Overall, results for the more specific, single-item measures are more moderate and less substantial than our main results for the direct, single-item measure of loneliness. Nevertheless, several results are noteworthy. First, men indicate an increased experience of fewer visitors after widowhood and separation. At the same time, women show no substantial changes in their assessment on this matter after widowhood or separation, indicating women’s potentially stronger network ties outside of the marriage and men’s higher reliance on women as the kin keeper even before the dissolution. At the same time, however, men do not report substantial changes in their number of friends. Second, separated women report higher levels of lacking help two or more years after separation than when they were still married. Third, men report slight increases in lacking someone to lean on or cheer them up before or in the year of separation, which might, to some degree, hint at anticipation effects in the sense of lower marital quality. Overall, changes in these more nuanced measures related to loneliness are less substantial. This highlights that widowhood and separation at or after age 50 do not necessarily lead to substantial changes in women’s and men’s perceptions about the help and support they get from others despite relevant increases in loneliness.
Additionally, we follow the approach by Flood (2005) and use a single social support indicator based on all 10 HILDA items of the support scale battery. It needs to be acknowledged that it is unclear to what level this support index captures loneliness. To generate this index, we reserve-code 5 of the items to consistently reflect scores ranging from 1 (least lonely or most supported) to 7 (most lonely or least supported) among all 10 items. Summing up the 10 items and dividing the score by 10, we end with a social support index ranging from 1 to 7, in line with our other items. As illustrated in Figure A.17 in the online version of the article, widowhood increases the perceived lack of social support particularly for men. This perceived lack stays persistently elevated in years after widowhood. No substantial changes in the perceived social support are found for women over the widowhood process. Separation is associated with an increased lack of social support in the years immediately around separation and the year of separation for both women and men. However, compared to the substantial increases found in the single-item loneliness measure, results for the social support index are less pronounced.
Robustness Analyses
We conduct five robustness analyses (detailed results provided in the Appendix in the online version of the article). First, we assess whether the imputation of data impacts our results. To this end, we reran our analyses without imputed data (i.e., using listwise deletion to deal with missing data). Although sample sizes were reduced through this restriction, which reduced the power of the analyses, the results reflect our main results, as illustrated in Figures A.18 and A.19 in the online version of the article.
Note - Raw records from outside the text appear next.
(* ===== verification/Health.v ===== *)
(** * Health checking ([runtimes/go/health.go])

    The checker's state, its two message types with their hand-written protobuf
    code, and the method it registers with the RPC handler. *)
From S2P Require Import Prelude GoStrings GoFloat Errors Context Http Routing Compression Streams GrpcHandler.

Definition HealthUnknown : Z := 0.
Definition HealthServing : Z := 1.
Definition HealthNotServing : Z := 2.

Record HealthChecker := { statuses : gmap string Z }.

Definition NewHealthChecker : HealthChecker := {| statuses := {["" := HealthServing]} |}.

Definition SetServingStatus (service : string) (status : Z) (hc : HealthChecker) : HealthChecker :=
  {| statuses := <[service := status]> (statuses hc) |}.

Definition Check (service : string) (hc : HealthChecker) : Z :=
  match statuses hc !! service with Some s => s | None => HealthUnknown end.

(** ** Messages *)

(** The loop of [healthCheckRequest.Unmarshal]: bytes are skipped until a tag
    [0x0a]; the byte after it is the length. *)
Fixpoint health_scan (service : string) (data : bytes) : string :=
  match data with
  | [] => service
  | tag :: rest =>
      if byte_to_Z tag =? 10 then
        match rest with
        | [] => service
        | l :: rest' =>
            let n := Z.to_nat (byte_to_Z l) in
            if (n <=? length rest')%nat then of_bytes (take n rest') else service
        end
      else health_scan service rest
  end.

Definition health_Marshal (status : Z) : bytes :=
  if status =? 0 then [] else [x08; byte_of_Z status].

Inductive health_msg := healthCheckRequest (Service : string) | healthCheckResponse (Status : Z).

(** JSON by reflection on the two structs is the library's. *)
Class health_json := {
  hj_Unmarshal : bytes -> health_msg -> res error health_msg;
  hj_Marshal : health_msg -> res error bytes
}.

#[export] Instance health_message `{health_json} : Message health_msg := {|
  as_ProtoMarshaler v :=
    match v with healthCheckResponse s => Some (Ok (health_Marshal s)) | _ => None end;
  as_ProtoUnmarshaler v :=
    match v with
    | healthCheckRequest s => Some (fun data => Ok (healthCheckRequest (health_scan s data)))
    | _ => None
    end;
  as_FlatBuffersMarshaler _ := None;
  as_FlatBuffersUnmarshaler _ := None;
  json_Unmarshal := hj_Unmarshal;
  json_Encode v := let? out := hj_Marshal v in Ok (out ++ [x0a]);
  stdjson_Unmarshal := hj_Unmarshal;
  stdjson_Marshal := hj_Marshal
|}.

(** The health messages among the messages of a server. *)
Class HealthMessages (V : Type) `{Message V} := {
  hm_in : health_msg -> V;
  hm_out : V -> option health_msg;
  hm_out_in : forall m, hm_out (hm_in m) = Some m;
  hm_unmarshal : forall s, as_ProtoUnmarshaler (hm_in (healthCheckRequest s)) =
    Some (fun data => Ok (hm_in (healthCheckRequest (health_scan s data))));
  hm_marshal : forall s, as_ProtoMarshaler (hm_in (healthCheckResponse s)) = Some (Ok (health_Marshal s))
}.

#[export] Instance health_self `{health_json} : HealthMessages health_msg.
Proof. refine {| hm_in m := m; hm_out m := Some m |}; done. Defined.

Definition health_path : string := "/grpc.health.v1.Health/Check".

Section method.
Context {W V : Type} `{Has W HealthChecker} `{HealthMessages V}.

(** The registered method; a request of another dynamic type is impossible, since
    the decoder only makes health requests. *)
Definition health_method : MethodInfo W V := {|
  mi_Decoder := fun dec b => dec (hm_in (healthCheckRequest "")) b;
  mi_Handler := fun ctx req w =>
    match hm_out req with
    | Some (healthCheckRequest s) => (w, Ok (hm_in (healthCheckResponse (Check s (get w)))))
    | _ => (w, Err (ErrorString "interface conversion: interface {} is not *runtime.healthCheckRequest"))
    end;
  mi_Binder := None;
  mi_IsStreaming := false;
  mi_StreamHandler := fun _ => SReturn None
|}.

Definition RegisterHealthMethods (h : GRPCHandler W V) : GRPCHandler W V :=
  RegisterMethod health_path health_method h.
End method.

(** ** Lemmas *)

(** The protobuf encoding of the request: field 1, length-delimited, with the
    length as a varint. *)
Fixpoint varint (fuel : nat) (n : Z) : bytes :=
  match fuel with
  | O => []
  | S fuel' =>
      if n <? 128 then [byte_of_Z n] else byte_of_Z (n mod 128 + 128) :: varint fuel' (n / 128)
  end.

Definition proto_health_request (service : string) : bytes :=
  x0a :: varint 10 (Z.of_nat (length (to_bytes service))) ++ to_bytes service.

Lemma health_scan_encoded s0 service :
  (length (to_bytes service) < 128)%nat -> health_scan s0 (proto_health_request service) = service.
Proof.
  intros Hlen. unfold proto_health_request. cbn [health_scan varint].
  change (byte_to_Z x0a =? 10) with true. cbn iota.
  destruct (Z.ltb_spec (Z.of_nat (length (to_bytes service))) 128); [|lia]. cbn [app].
  rewrite byte_to_of_Z, wrapU_id, Nat2Z.id by (unfold in_u; change (2 ^ 8) with 256; lia).
  rewrite Nat.leb_refl, firstn_all. apply of_to_bytes.
Qed.

(** A health request through the handler, whatever else is registered. *)
Lemma serve_health {W V C} `{MapIter} `{HasClock W} `{Has W HealthChecker} `{HealthMessages V}
    (reg : registry) (ws : websocket C) (ws_respond : C -> ResponseWriter -> ResponseWriter)
    (json_error : string -> string) (h : GRPCHandler W V) (service : string) (w : W) :
  gh_chained h = None -> matchREST "POST" health_path (gh_restRoutes h) = None ->
  gh_methods h !! health_path = Some health_method -> (length (to_bytes service) < 128)%nat ->
  exists rw, ServeHTTP reg ws ws_respond json_error h new_writer
      (grpc_request health_path "" (frame 0 (proto_health_request service))) w = (w, rw) /\
    response rw = (200, <["Grpc-Status" := ["0"]]> {["Content-Type" := ["application/grpc"]]},
                   frame 0 (health_Marshal (Check service (get w)))).
Proof.
  intros Hc Hr Hm Hlen.
  rewrite (serve_grpc_unary reg ws ws_respond json_error h health_path health_method);
    [|reflexivity|done|done|reflexivity].
  unfold serve_unary. cbn [mi_Decoder health_method]. unfold unary_dec.
  assert (Hl : in_u 32 (Z.of_nat (length (proto_health_request service)))).
  { unfold proto_health_request. cbn [varint].
    destruct (Z.ltb_spec (Z.of_nat (length (to_bytes service))) 128); [|lia].
    cbn [length app]. words. }
  rewrite <- (app_nil_r (frame 0 _)), read_frame_app by (done || by vm_compute).
  cbn [decode_with res_bind]. change (0 =? 1) with false. cbn [andb].
  unfold decode_with. rewrite bool_decide_false by done. rewrite hm_unmarshal. cbn [res_bind].
  rewrite health_scan_encoded by done. unfold call_chain. rewrite Hc.
  cbn [mi_Handler health_method]. rewrite hm_out_in. cbn [res_bind]. rewrite hm_marshal.
  eexists. split; [reflexivity|]. reflexivity.
Qed.

(** ** Properties *)

(** health checks, end to end.  On a server that registered the health methods,
    a gRPC client asking for a service (with a name below 128 bytes) is answered
    with the protobuf encoding of the status last set for it, or of [Unknown];
    the world is not changed. *)
Theorem health_check_end_to_end {W C} `{MapIter} `{HasClock W} `{Has W HealthChecker} `{health_json}
    (reg : registry) (ws : websocket C) (ws_respond : C -> ResponseWriter -> ResponseWriter)
    (json_error : string -> string) (h : GRPCHandler W health_msg) (service : string) (w : W) :
  gh_chained h = None -> gh_restRoutes h = [] ->
  (length (to_bytes service) < 128)%nat ->
  exists rw, ServeHTTP reg ws ws_respond json_error (RegisterHealthMethods h) new_writer
      (grpc_request health_path "" (frame 0 (proto_health_request service))) w = (w, rw) /\
    response rw = (200, <["Grpc-Status" := ["0"]]> {["Content-Type" := ["application/grpc"]]},
                   frame 0 (health_Marshal (Check service (get w)))).
Proof.
  intros Hc Hr Hlen. apply serve_health; [done|cbn; by rewrite Hr|apply lookup_insert_eq|done].
Qed.

#[local] Instance unit_json : health_json := {|
  hj_Unmarshal _ v := Ok v; hj_Marshal _ := Ok (to_bytes "{}") |}.
#[local] Instance hc_clock : HasClock HealthChecker := {| now_of _ := 0 |}.

Definition degraded : HealthChecker := SetServingStatus "db" HealthNotServing NewHealthChecker.

Lemma health_check_end_to_end_witness :
  exists rw, ServeHTTP ∅ no_websocket (fun _ rw => rw) (fun s => s)
      (RegisterHealthMethods (NewGRPCHandler (fun rw _ w => (w, rw)))) new_writer
      (grpc_request health_path "" (frame 0 (proto_health_request "db"))) degraded = (degraded, rw) /\
    snd (response rw) = frame 0 [x08; x02].
Proof.
  destruct (health_check_end_to_end ∅ no_websocket (fun _ rw => rw) (fun s => s)
    (NewGRPCHandler (fun rw _ w => (w, rw))) "db" degraded) as (rw & Hs & Hr);
    [reflexivity|reflexivity|cbn; lia|].
  exists rw. split; [exact Hs|]. rewrite Hr. vm_compute. reflexivity.
Defined.

(** service names of 128 bytes and more are misread: the length is a two-byte
    varint, whose first byte is taken as the whole length. *)
Theorem health_long_name_misread :
  let name := of_bytes (replicate 130 x61) in
  let data := proto_health_request name in
  health_scan "" data = String "001" (of_bytes (replicate 129 x61)) /\ health_scan "" data <> name.
Proof. vm_compute. split; [reflexivity|discriminate]. Qed.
Second, we run ordinary least squares (OLS) regressions instead of fixed effects regressions—using the same sample—to assess whether our panel approach indeed provides different results than a cross-sectional approach commonly used in previous research. Although overall trends are similar between the models, particularly gender differences after widowhood are substantially underestimated within the OLS models, highlighting the need for a longitudinal approach to provide methodologically more robust estimates. Results for these analyses are provided in Figures A.20 and A.21 in the online version of the article.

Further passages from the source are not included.